Michael B. Enzi, a long-serving United States senator from Wyoming who had a reputation as a low-key, consensus-seeking conservative and who led the Senate Budget Committee for several years before he retired in January, died on Monday, days after a bicycle accident. He was 77.
A former spokesman, Max D’Onofrio, confirmed Mr. Enzi’s death to The Associated Press.
He had been airlifted to the UCHealth Medical Center of the Rockies, in Loveland, Colo., after an accident in Gillette, Wyo., on Friday.
He served four terms in office, overwhelmingly winning re-elections. He easily fended off a primary challenge in 2014 from Liz Cheney, the daughter of former Vice President Dick Cheney, despite her national name recognition and greater fund-raising ability.
“I’ve really enjoyed being a senator,” Mr. Enzi said in a retirement speech on the Senate floor last December. “Not for the title, not for the recognition and certainly not for publicity. I love solving problems for folks in Wyoming and America. I like working on legislation.”
In a statement after Mr. Enzi announced his retirement in May 2019, Ms. Cheney said that he had fought for a small, efficient government. “He recognized that empowering people, not politicians, was the best way to expand opportunity,” she said, “and he worked tirelessly toward that goal.”
Michael Bradley Enzi was born in Bremerton, Wash., on Feb. 1, 1944, and grew up in Wyoming, where he attended public schools in Thermopolis and Sheridan. He received a degree in accounting from George Washington University in 1966, and an M.B.A. in retail marketing from Denver University in 1968.
Mr. Enzi served in the Wyoming National Guard from 1967 to 1973. He married Diana Buckley in 1969, and the two moved to Gillette, where he ran a shoe store.
Mr. Enzi did not initially intend to get into politics, he said. But he was a member of the Jaycees, a national leadership training and civic organization for men, and ultimately served as the president of its Wyoming chapter. When he was 29, he recalled, he was asked to speak at an event in Cody, Wyo., where another speaker, Alan Simpson, a state representative who would go on to serve as a United States senator, pulled him aside.
According to Mr. Enzi, Mr. Simpson encouraged him to run for mayor of Gillette, the city to which he had moved only a few years earlier.
“On the way home from that Cody meeting while my wife was driving, I told her what Senator Simpson had said, and that I was thinking maybe I should run for mayor,” Mr. Enzi said in his retirement speech. “It must have come as quite a shock, because she ended up swerving into the barrow pit and then coming back up onto the road.”
At the time, Mr. Enzi said, Gillette was a place where recent discoveries of oil, gas and coal were drawing more and more people — and putting a strain on municipal services. The city, he said, was in need of three things that would become a recurring theme in Mr.
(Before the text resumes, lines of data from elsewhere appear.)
(** The storage of a record tracks the repository of the record: this
    holds of what [load_from_file] returns, and [scan], [update] and
    [save] keep it, whatever their outcome.  The name of such a record is
    the name the storage class gives to its repository. *)
Theorem storage_tracks_the_repository :
  (forall n base w r w',
     load_from_file n base w = (Return r, w') -> tracks_own_repo r) /\
  (forall r w, tracks_own_repo r ->
     tracks_own_repo (fst (snd (scan (r, w)))) /\
     tracks_own_repo (fst (snd (update (r, w)))) /\
     forall lvl, tracks_own_repo (fst (snd (save lvl (r, w))))) /\
  (forall r w st, tracks_own_repo r -> storage r = Some st ->
     name (r, w) = (Return (repository_name_of (repo r)), (r, w))).
Proof.
  split; [|split].
  - intros n base w r w'. rewrite load_from_file_run.
    destruct (files w !! get_tracked_file_location base (hash_filename n))
      as [d|]; [|intros H; discriminate H].
    destruct (modify_tracked_file_contents d) as [e|d'];
      [intros H; discriminate H|].
    destruct (construct d' w) as [[e|out] w1]; [intros H; discriminate H|].
    destruct (setup_directories base (repo out) (git w1)) as [[e|u] g];
      [intros H; discriminate H|].
    intros [= <- <-] st [= <-]. reflexivity.
  - intros r w Htracks. split; [|split].
    + exact (tracks_own_repo_same _ _ (scan_frame r w) Htracks).
    + exact (tracks_own_repo_same _ _ (update_frame r w) Htracks).
    + intros lvl. rewrite save_self. exact Htracks.
  - intros r w st Htracks Hst. rewrite (name_run r w st Hst).
    unfold repository_name. rewrite (Htracks st Hst). reflexivity.
Qed.

End Further.

(** * The properties on the in-memory collaborators *)

Module Examples.

Import Fake.

#[local] Existing Instance codec.
#[local] Existing Instance engine.
#[local] Existing Instance storage_class.

(** A stale checkpoint: [scan] returns no secret and moves the checkpoint
    to the head [c2]. *)
Lemma scan_unreachable_checkpoint_resyncs_witness :
  scan' (stale, world) =
    (Return {| plugins := ["--hex-limit"; "3"]; exclude := ""; data := [] |},
     (set_last_commit_hash "c2" stale, world)) /\
  last_commit_hash (fst (snd (scan' (stale, world)))) = "c2".
Proof.
  destruct (@scan_unreachable_checkpoint_resyncs codec engine storage_class
              stale world handle clone clone "c2" clone
              eq_refl eq_refl eq_refl eq_refl) as (Hrun & _ & Hhead).
  split; [exact Hrun|exact Hhead].
Defined.

(** A reachable checkpoint: [scan] finds secrets and leaves the record. *)
Lemma scan_success_keeps_checkpoint_witness :
  takes_except_branch tracked world = false /\
  fst (scan' (tracked, world)) =
    Return {| plugins := []; exclude := ""; data := ["a"; "c"] |} /\
  last_commit_hash (fst (snd (scan' (tracked, world)))) = "c1".
Proof.
  split; [reflexivity|]. split; [reflexivity|].
  exact (proj2 (@scan_success_keeps_checkpoint codec engine storage_class
                  tracked world eq_refl)).
Defined.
Enzi’s political career: budgets, agendas and planning.
“Not the most exciting topics,” he said in his retirement speech.
Mr. Enzi was elected mayor in 1974 and served two four-year terms, during which time he also traveled to and from Washington as a member of the Coal Advisory Committee for the U.S. Department of Interior and served as the president of the Wyoming Association of Municipalities.
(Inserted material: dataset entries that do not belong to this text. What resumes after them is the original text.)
(** Recording (0,0,0) for team A, stepping back, and recording it again for
    teams A and B at 5 points leaves one entry, the later one. *)
Lemma ledger_unique_keys_rerecord :
  let start := scorerAt (sampleGame Regular Live None false (Stage.mk 0 0 0)
                                    ["A"; "B"] []) in
  let actions := [ToggleTeam "A"; Next; Previous;
                  ToggleTeam "B"; SetManualPoints 5; Next] in
  NoDup (ledgerKeys (LiveGame.game start))
  ∧ NoDup (ledgerKeys (LiveGame.game (run start actions)))
  ∧ Game.results (LiveGame.game (run start actions)) =
      [QuestionResult.mk 0 0 0 ["A"; "B"] 5].
Proof.
  split; [apply NoDup_nil_2|]. split; [|reflexivity].
  apply (proj1 ledger_unique_keys). apply NoDup_nil_2.
Defined.

(** ** Dense ranking *)

Lemma orElse_0 (o : option Z) v : o = Some v → orElse o 0 = v.
Proof. intros ->. unfold orElse. by case_decide. Qed.

Lemma historyEntry_participant teamId hosts game :
  teamId ∈ Game.participatingTeamIds game →
  let h := historyEntry teamId hosts game in
  HistoryEntry.game h = game
  ∧ JsObj.get (calculateGameScores game) teamId = Some (HistoryEntry.score h)
  ∧ HistoryEntry.rank h =
      1 + Z.of_nat (distinctAbove (calculateGameScores game) (HistoryEntry.score h)).
Proof.
  intros Hin. simpl.
  pose proof (calculateGameScores_get game teamId) as Hget.
  rewrite decide_True in Hget by done.
  rewrite (orElse_0 _ _ Hget). split_and!; [done..|].
  apply rankOf_present. by eapply get_Some_values.
Qed.

Lemma getTeamHistory_entries getTime teamId games hosts h :
  h ∈ getTeamHistory getTime teamId games hosts →
  ∃ game, game ∈ games ∧ Game.status game = Archived
          ∧ teamId ∈ Game.participatingTeamIds game
          ∧ h = historyEntry teamId hosts game.
Proof.
  unfold getTeamHistory. rewrite elem_of_sort, list_elem_of_fmap.
  intros (game & -> & Hgame). apply list_elem_of_filter in Hgame as [[Hst Hinc] Hin].
  exists game. split_and!; try done.
  unfold includes in Hinc. by apply bool_decide_eq_true in Hinc.
Qed.

(** C1. In both rank computations a team of the score mapping is ranked
    1 + the number of distinct score values strictly above its own score:
    [calculateSeasonStandings] credits each team of the mapping by that rank,
    and every entry [getTeamHistory] returns carries that rank for the team's
    score in its game.  For the scores {A:10, B:10, C:5, D:5, E:1} the ranks
    are 1, 1, 2, 2, 3. *)
Theorem rank_is_dense :
  (∀ (scores : list (string * Z)) (t : string) (sc : Z),
     JsObj.get scores t = Some sc →
     rankOf scores sc = 1 + Z.of_nat (distinctAbove scores sc))
  ∧ (∀ (game : Game.t) (standingsMap : list (string * RoyaltyStandings.t))
       (t : string) (sc : Z) (s : RoyaltyStandings.t),
       JsObj.get (calculateGameScores game) t = Some sc →
       JsObj.get standingsMap t = Some s →
       JsObj.get (creditTeam (calculateGameScores game) standingsMap (t, sc)) t =
         Some (applyRank s
                 (1 + Z.of_nat (distinctAbove (calculateGameScores game) sc))))
  ∧ (∀ (getTime : string → Z) (teamId : string) (games : list Game.t)
       (hosts : option (list Host.t)) (h : HistoryEntry.t),
       h ∈ getTeamHistory getTime teamId games hosts →
       let scores := calculateGameScores (HistoryEntry.game h) in
       JsObj.get scores teamId = Some (HistoryEntry.score h)
       ∧ HistoryEntry.rank h =
           1 + Z.of_nat (distinctAbove scores (HistoryEntry.score h)))
  ∧ (let scores := calculateGameScores fiveTeamGame in
     scores = [("A", 10); ("B", 10); ("C", 5); ("D", 5); ("E", 1)]
     ∧ (λ t, rankOf scores (default 0 (JsObj.get scores t)))
         <$> ["A"; "B"; "C"; "D"; "E"] = [1; 1; 2; 2; 3]
     ∧ (λ t, HistoryEntry.rank (historyEntry t None fiveTeamGame))
         <$> ["A"; "B"; "C"; "D"; "E"] = [1; 1; 2; 2; 3]).
Proof.
  split_and!.
  - intros scores t sc Hget. apply rankOf_present. by eapply get_Some_values.
  - intros game standingsMap t sc s Hsc Hs. unfold creditTeam. simpl.
    rewrite Hs, JsObjFacts.get_put_eq. do 2 f_equal.
    apply rankOf_present. by eapply get_Some_values.
  - intros getTime teamId games hosts h
      (game & _ & _ & Hin & ->)%getTeamHistory_entries.
    destruct (historyEntry_participant teamId hosts game Hin) as (_ & Hs & Hr).
    split; [exact Hs | exact Hr].
  - by vm_compute.
Qed.

Lemma rank_is_dense_sample :
  JsObj.get [("A", 10); ("B", 10); ("C", 5)] "C" = Some 5
  ∧ rankOf [("A", 10); ("B", 10); ("C", 5)] 5 = 2.
Proof.
  split; [reflexivity|].
  etrans; [by apply (proj1 rank_is_dense _ "C" 5) | by vm_compute].
Defined.

(** ** Season standings *)

Lemma get_creditTeam scores standingsMap entry t :
  JsObj.get (creditTeam scores standingsMap entry) t =
    if decide (entry.1 = t)
    then (λ s, applyRank s (rankOf scores entry.2)) <$> JsObj.get standingsMap t
    else JsObj.get standingsMap t.
Proof.
  unfold creditTeam. destruct (JsObj.get standingsMap entry.1) as [s|] eqn:Hs.
  - destruct (decide (entry.1 = t)) as [<-|Hne].
    + by rewrite JsObjFacts.get_put_eq, Hs.
    + by rewrite JsObjFacts.get_put_ne.
  - destruct (decide (entry.1 = t)) as [<-|Hne]; [by rewrite Hs | done].
Qed.
(** The hypotheses of [totals_and_balance] hold: on the new ledger for the
    empty sequences, and on the ledger with the paycheck and the groceries,
    counted in cents, for the exact totals. *)
Lemma totals_and_balance_witness :
  get_balance Scenario.fresh.1 = Ok (Int 0)
  /\ exists total_income total_expenses balance,
       get_total_income Scenario.groceries_added.1 = Ok total_income
       /\ number_units (-2) total_income =
            exact_sum (-2) (amount <$> incomes Scenario.groceries_added.1)
       /\ get_total_expenses Scenario.groceries_added.1 = Ok total_expenses
       /\ number_units (-2) total_expenses =
            exact_sum (-2) (amount <$> expenses Scenario.groceries_added.1)
       /\ get_balance Scenario.groceries_added.1 = Ok balance
       /\ number_units (-2) balance =
            exact_sum (-2) (amount <$> incomes Scenario.groceries_added.1)
            - exact_sum (-2) (amount <$> expenses Scenario.groceries_added.1).
Proof.
  split.
  - apply (totals_and_balance Scenario.fresh.1); vm_compute; reflexivity.
  - apply (totals_and_balance Scenario.groceries_added.1 ).
    + vm_compute. discriminate.
    + vm_compute. discriminate.
    + vm_compute. repeat constructor.
    + vm_compute. repeat constructor.
    + vm_compute. reflexivity.
Defined.

(** ** A first run, end to end *)

(** A paycheck of 1000.00 and groceries of 150.50 in "Food": the totals,
    the balance, and 150.50 at "Food" with 0 at every other category. *)
Example first_run_totals :
  get_total_income Scenario.groceries_added.1
    = Ok (Dec (Finite false 100000 (-2)))
  /\ get_total_expenses Scenario.groceries_added.1
     = Ok (Dec (Finite false 15050 (-2)))
  /\ get_balance Scenario.groceries_added.1
     = Ok (Dec (Finite false 84950 (-2)))
  /\ get_expenses_by_category Scenario.groceries_added.1
     = Ok Scenario.totals_by_category.
Proof. repeat split; vm_compute; reflexivity. Qed.

(** 0.10 and 0.20 add up to 0.30, with no binary rounding on the way. *)
Example dimes_add_up :
  sum [Finite false 10 (-2); Finite false 20 (-2)]
    = Ok (Dec (Finite false 30 (-2))).
Proof. reflexivity. Qed.

(** * Beyond the claims: what else the code guarantees *)

(** ** Amounts that pass the test [amount <= 0] *)

Lemma le_0_positive (a : Decimal) :
  __le__ a (of_int 0) = Ok false <-> is_positive a = true.
Proof.
  destruct a as [s c e|s|s sg p]; simpl; [| by destruct s | done].
  unfold __le__, _cmp, of_int, units. simpl.
  assert (Hp : 0 < 10 ^ (e - Z.min e 0)) by (apply Z.pow_pos_nonneg; lia).
  assert (Hq : 0 < 10 ^ (0 - Z.min e 0)) by (apply Z.pow_pos_nonneg; lia).
  match goal with |- context [?x ?= ?y] => destruct (Z.compare_spec x y) end;
    destruct s; simpl; destruct (N.eqb_spec c 0); simpl;
    split; try done; try discriminate; intros _; exfalso; nia.
Qed.

(** ** What the store can hold *)


Lemma of_Decimal_raises (d : Decimal) (e : exn) :
  float.of_Decimal d = Raise e ->
  is_snan d = true
  /\ e = ValueError "cannot convert signaling NaN to float".
Proof. destruct d as [| |? []]; simpl; try done. by intros [= <-]. Qed.

Lemma of_Decimal_returns (d : Decimal) :
  is_snan d = false -> exists f, float.of_Decimal d = Ok f.
Proof. destruct d as [| |? []]; simpl; try done; eauto. Qed.

Lemma to_dict_returns (t : Transaction) :
  is_snan (amount t) = false -> exists d, to_dict t = Ok d.
Proof.
  intros H. unfold to_dict.
  destruct (of_Decimal_returns _ H) as [f ->]. simpl. eauto.
Qed.

Lemma to_dict_raises (t : Transaction) (e : exn) :
  to_dict t = Raise e ->
  is_snan (amount t) = true
  /\ e = ValueError "cannot convert signaling NaN to float".
Proof.
  unfold to_dict.
  destruct (float.of_Decimal (amount t)) as [f|e'] eqn:Hf; [done |].
  simpl. intros [= <-]. by apply of_Decimal_raises.
Qed.

Lemma mapM_to_dict_returns (l : list Transaction) :
  Forall (fun t => is_snan (amount t) = false) l ->
  exists k, mapM to_dict l = Ok k.
Proof.
  induction 1 as [|t l Ht _ [k IH]]; simpl; [eauto |].
  destruct (to_dict_returns _ Ht) as [d ->]. rewrite IH. simpl. eauto.
Qed.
He soon set his sights on state politics, joining the Wyoming House of Representatives in 1987, and the Wyoming State Senate in 1991. He was first elected to the United States Senate in 1996. He led the Senate Committee on Health, Education, Labor and Pensions from 2005 to 2007, and was the chairman of the Senate Budget Committee from 2015 to 2021.
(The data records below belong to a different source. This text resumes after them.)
Lemma agente_appends_one_witness :
  ∃ c k q prompt l,
    trace (agente (stub_world "resposta" ["p1"]) (with_get_retriever rh_manager)
             (<["respostas" := PList [PStr "antes"]]> estado_inicial))
    = [EvSearch c k q; EvLLM prompt]
    ∧ (<["respostas" := PList [PStr "antes"]]> estado_inicial : pydict) !! "question"
      = Some q
    ∧ dict_get (<["respostas" := PList [PStr "antes"]]> estado_inicial) "respostas"
        (PList []) = PList l
    ∧ ({["respostas" := PList [PStr "antes"; PStr "resposta"]]} : pydict)
      = {["respostas" := PList (l ++ [PStr (generate (stub_world "resposta" ["p1"]) prompt)])]}.
Proof.
  apply (agente_appends_one (stub_world "resposta" ["p1"]) (with_get_retriever rh_manager)
           (<["respostas" := PList [PStr "antes"]]> estado_inicial)
           {["respostas" := PList [PStr "antes"; PStr "resposta"]]}).
  vm_compute. reflexivity.
Defined.

(** ** The conditional edge *)

Lemma route_map_domain d : d ∈ domains → route_map !! d = Some d.
Proof.
  unfold domains. intros [v Hv]%elem_of_dom. rewrite Hv. f_equal.
  unfold route_map in Hv. rewrite !lookup_insert_Some, lookup_empty in Hv.
  destruct Hv as [[<- <-]|[_ [[<- <-]|[_ [[<- <-]|[_ [=]]]]]]]; reflexivity.
Qed.

Lemma destinations_domains (l : list string) :
  Forall (λ d, d ∈ domains) l →
  for_each (destination route_map) (PStr <$> l) = mret l.
Proof.
  induction 1 as [|d l Hd _ IH]; [reflexivity|].
  cbn [fmap list_fmap]. rewrite for_each_cons. cbn [destination].
  rewrite (route_map_domain d Hd), ret_bind. cbn [fmap list_fmap] in IH.
  rewrite IH. by rewrite !ret_bind.
Qed.

(** The conditional edge after the router, on a state whose [routes] is a
    list of domain names: it gives back the same list, in the same order
    and with its repetitions; the path map sends every domain to the node
    of the same name. *)
Theorem conditional_edge_known (nr np nq nh nc : node) (b : branch) (st : pydict)
    (l : list string) :
  b ∈ snd <$> branches (wiring nr np nq nh nc) →
  st !! "routes" = Some (PList (PStr <$> l)) →
  Forall (λ d, d ∈ domains) l →
  follow st b = ([], Ok l).
Proof.
  intros Hb Hr Hl. cbn in Hb. apply list_elem_of_singleton in Hb as ->.
  unfold follow. cbn [path path_map]. unfold getitem. rewrite Hr, ret_bind.
  unfold destinations. by rewrite destinations_domains.
Qed.

Lemma conditional_edge_known_witness :
  follow (<["routes" := PList [PStr "rh"; PStr "produtos"; PStr "rh"]]> estado_inicial)
    {| path := λ x, getitem x "routes"; path_map := route_map |}
  = ([], Ok ["rh"; "produtos"; "rh"]).
Proof.
  apply (conditional_edge_known (λ _, mret ∅) (λ _, mret ∅) (λ _, mret ∅) (λ _, mret ∅)
           (λ _, mret ∅)).
  - cbn. apply list_elem_of_singleton. reflexivity.
  - vm_compute. reflexivity.
  - repeat constructor; apply elem_of_dom; eexists; vm_compute; reflexivity.
Defined.

(** An identifier that is not a domain is not dropped by the conditional
    edge either: at the first one in the list the edge raises [KeyError]
    with that identifier, and no destination is given. *)
Theorem conditional_edge_unknown (nr np nq nh nc : node) (b : branch) (st : pydict)
    (l1 l2 : list string) (x : string) :
  b ∈ snd <$> branches (wiring nr np nq nh nc) →
  st !! "routes" = Some (PList (PStr <$> (l1 ++ x :: l2))) →
  Forall (λ d, d ∈ domains) l1 →
  x ∉ domains →
  follow st b = ([], Raise (KeyError (PStr x))).
Proof.
  intros Hb Hr Hl Hx. cbn in Hb. apply list_elem_of_singleton in Hb as ->.
  unfold follow. cbn [path path_map]. unfold getitem. rewrite Hr, ret_bind.
  unfold destinations. clear Hr.
  induction Hl as [|d l1 Hd _ IH].
  - cbn [app fmap list_fmap]. rewrite for_each_cons. cbn [destination].
    unfold domains in Hx. apply (proj1 (not_elem_of_dom _ _)) in Hx. by rewrite Hx.
  - cbn [app fmap list_fmap]. rewrite for_each_cons. cbn [destination].
    rewrite (route_map_domain d Hd), ret_bind.
    cbn [app fmap list_fmap] in IH. by rewrite IH.
Qed.

Lemma conditional_edge_unknown_witness :
  follow (<["routes" := PList [PStr "rh"; PStr "financeiro"; PStr "produtos"]]> estado_inicial)
    {| path := λ x, getitem x "routes"; path_map := route_map |}
  = ([], Raise (KeyError (PStr "financeiro"))).
Proof.
  apply (conditional_edge_unknown (λ _, mret ∅) (λ _, mret ∅) (λ _, mret ∅) (λ _, mret ∅)
           (λ _, mret ∅) _ _ ["rh"] ["produtos"] "financeiro").
  - cbn. apply list_elem_of_singleton. reflexivity.
  - vm_compute. reflexivity.
  - repeat constructor; apply elem_of_dom; eexists; vm_compute; reflexivity.
  - unfold domains. intros Hin. apply (proj1 (elem_of_dom _ _)) in Hin as [v Hv].
    vm_compute in Hv. discriminate.
Defined.

(** ** Whole runs *)

(** A run on an input without the key [question] raises [KeyError] at that
    key in the router: nothing is sent to the model, nothing is printed and
    no other node is entered, whatever else the input holds. *)
Theorem run_without_question (W : World) (mode : schema_mode)
    (sched : list string → list string) (input : pydict) :
  (∀ l, sched l ≡ₚ l) →
  input !! "question" = None →
  invoke mode sched (graph W notebook_globals) input
  = ([EvEnter "router"], Raise (KeyError (PStr "question"))).
Proof.
  intros Hsched Hq. unfold graph. rewrite invoke_eq by done.
  unfold run_from, router_task. rewrite router_no_question; [reflexivity|].
  apply map_lookup_filter_None. by left.
Qed.

Lemma run_without_question_witness :
  invoke Declared id (graph (stub_world "resposta" []) notebook_globals)
    (<["respostas" := PList []]> ∅)
  = ([EvEnter "router"], Raise (KeyError (PStr "question"))).
Proof.
  apply run_without_question; [intros l; reflexivity|reflexivity].
Defined.






(** ** Runs once [get_retriever] is bound *)

Lemma merge_cons (w : pydict) (ws : list pydict) :
  merge (w :: ws)
  = match merge ws with
    | Ok m => if decide (w ##ₘ m) then Ok (w ∪ m) else Raise InvalidUpdateError
    | Raise e => Raise e
    end.
Proof. reflexivity. Qed.

Lemma merge_same_channel (k : string) (v : pyval) (n : nat) :
  merge (replicate (S (S n)) {[k := v]}) = Raise InvalidUpdateError.
Proof.
  induction n as [|n IH].
  - cbn [replicate]. rewrite merge_cons, merge_singleton.
    rewrite decide_False; [reflexivity|].
    intros Hd%map_disjoint_singleton_l. by rewrite lookup_singleton_eq in Hd.
  - change (replicate (S (S (S n))) ({[k := v]} : pydict))
      with (({[k := v]} : pydict) :: replicate (S (S n)) {[k := v]}).
    by rewrite merge_cons, IH.
Qed.

Lemma combina_bound W m st q (answers : list string) :
  st !! "respostas" = Some (PList (PStr <$> answers)) →
  st !! "question" = Some q →
  combina W (with_get_retriever m) st
  = say (EvLLM (combina_prompt W q answers))
      (mret {["answer" := PStr (generate W (combina_prompt W q answers))]}).
Proof.
  intros Hr Hq. unfold combina, getitem, lookup_name, template_of.
  rewrite Hr. mnorm. rewrite str_items_strings. mnorm.
  rewrite with_get_retriever_other by done.
  rewrite globals_prompt_combina, Hq. mnorm.
  rewrite format_combina. mnorm. rewrite llm_invoke_bound. by mnorm.
Qed.

(** [GraphState] declares [respostas] as a plain list, a channel that takes
    one write per superstep. So even with [get_retriever] bound and every
    key of the router's update kept, a question routed to two or three
    specialists gives no answer: each specialist writes [respostas] in the
    same superstep and the run raises [InvalidUpdateError], whatever the
    model, the stores and the order of completion. *)
Theorem concurrent_specialists_conflict (W : World) (m : VectorStoreManager)
    (sched : list string → list string) (input : pydict) (q r : pyval)
    (old : list pyval) (ds : list string) :
  (∀ l, sched l ≡ₚ l) →
  input !! "question" = Some q →
  dict_get input "respostas" (PList []) = PList old →
  result (router W (with_get_retriever m) input) = Ok {["routes" := r]} →
  result (destinations route_map r) = Ok ds →
  2 ≤ length (scheduled ds) →
  result (invoke Every sched (graph W (with_get_retriever m)) input)
  = Raise InvalidUpdateError.
Proof.
  intros Hsched Hq Hold Hr Hds Hlen. unfold graph. rewrite invoke_eq by done.
  unfold agente_produtos, agente_processos, agente_rh.
  rewrite result_run_from_same by done. unfold run_result.
  rewrite !writes_of_wiring, !writes_of_Every, Hr, writes_of_Every.
  rewrite (lookup_union_Some_l _ _ _ r) by apply lookup_singleton_eq.
  rewrite Hds.
  destruct (length (scheduled ds)) as [|[|n]]; [lia|lia|].
  unfold join_result.
  rewrite (agente_bound W m _ q)
    by (rewrite lookup_union_r by (by apply lookup_singleton_ne); exact Hq).
  rewrite !result_say.
  assert (Hget : dict_get ({["routes" := r]} ∪ input) "respostas" (PList []) = PList old).
  { unfold dict_get in *. by rewrite lookup_union_r by (by apply lookup_singleton_ne). }
  rewrite Hget. cbn [list_add]. rewrite ret_bind.
  change (result (mret ?x)) with (Ok x). cbv beta iota.
  by rewrite writes_of_Every, merge_same_channel.
Qed.

Lemma concurrent_specialists_conflict_witness :
  result (invoke Every id
            (graph (stub_world (dominios_json ["rh"; "processos"; "produtos"]) ["p1"])
               (with_get_retriever rh_manager)) estado_inicial)
  = Raise InvalidUpdateError.
Proof.
  apply (concurrent_specialists_conflict _ _ _ _ (PStr pergunta)
           (PList [PStr "rh"; PStr "processos"; PStr "produtos"]) []
           ["rh"; "processos"; "produtos"]).
  - intros l. reflexivity.
  - vm_compute. reflexivity.
  - vm_compute. reflexivity.
  - vm_compute. reflexivity.
  - vm_compute. reflexivity.
  - vm_compute. lia.
Defined.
In 2009, Mr. Enzi was a member of what came to be known as the Gang of Six, a group of Senate Finance Committee members — three Democrats and three Republicans — who held lengthy negotiations on a health care overhaul. The talks dragged on, and Republicans ultimately backed away from those compromise efforts amid protests from their constituents. The Affordable Care Act would pass in 2010, without support from Republicans in Congress. Mr. Enzi had sought to repeal the legislation.
In 2017, Mr. Enzi was one of 22 senators who signed a letter asking President Donald J. Trump to withdraw from the Paris climate agreement.
In May 2019, Mr. Enzi became the fourth senator to announce his intention to step down ahead of the 2020 election, following two other Republicans, Pat Roberts of Kansas and Lamar Alexander of Tennessee, and one Democrat, Tom Udall of New Mexico.
His seat, in a state that Mr. Trump won by 43 points in last year’s election, remained in Republican hands. It was won by Cynthia Lummis, a Republican who was the only woman to have been newly elected to the Senate last year.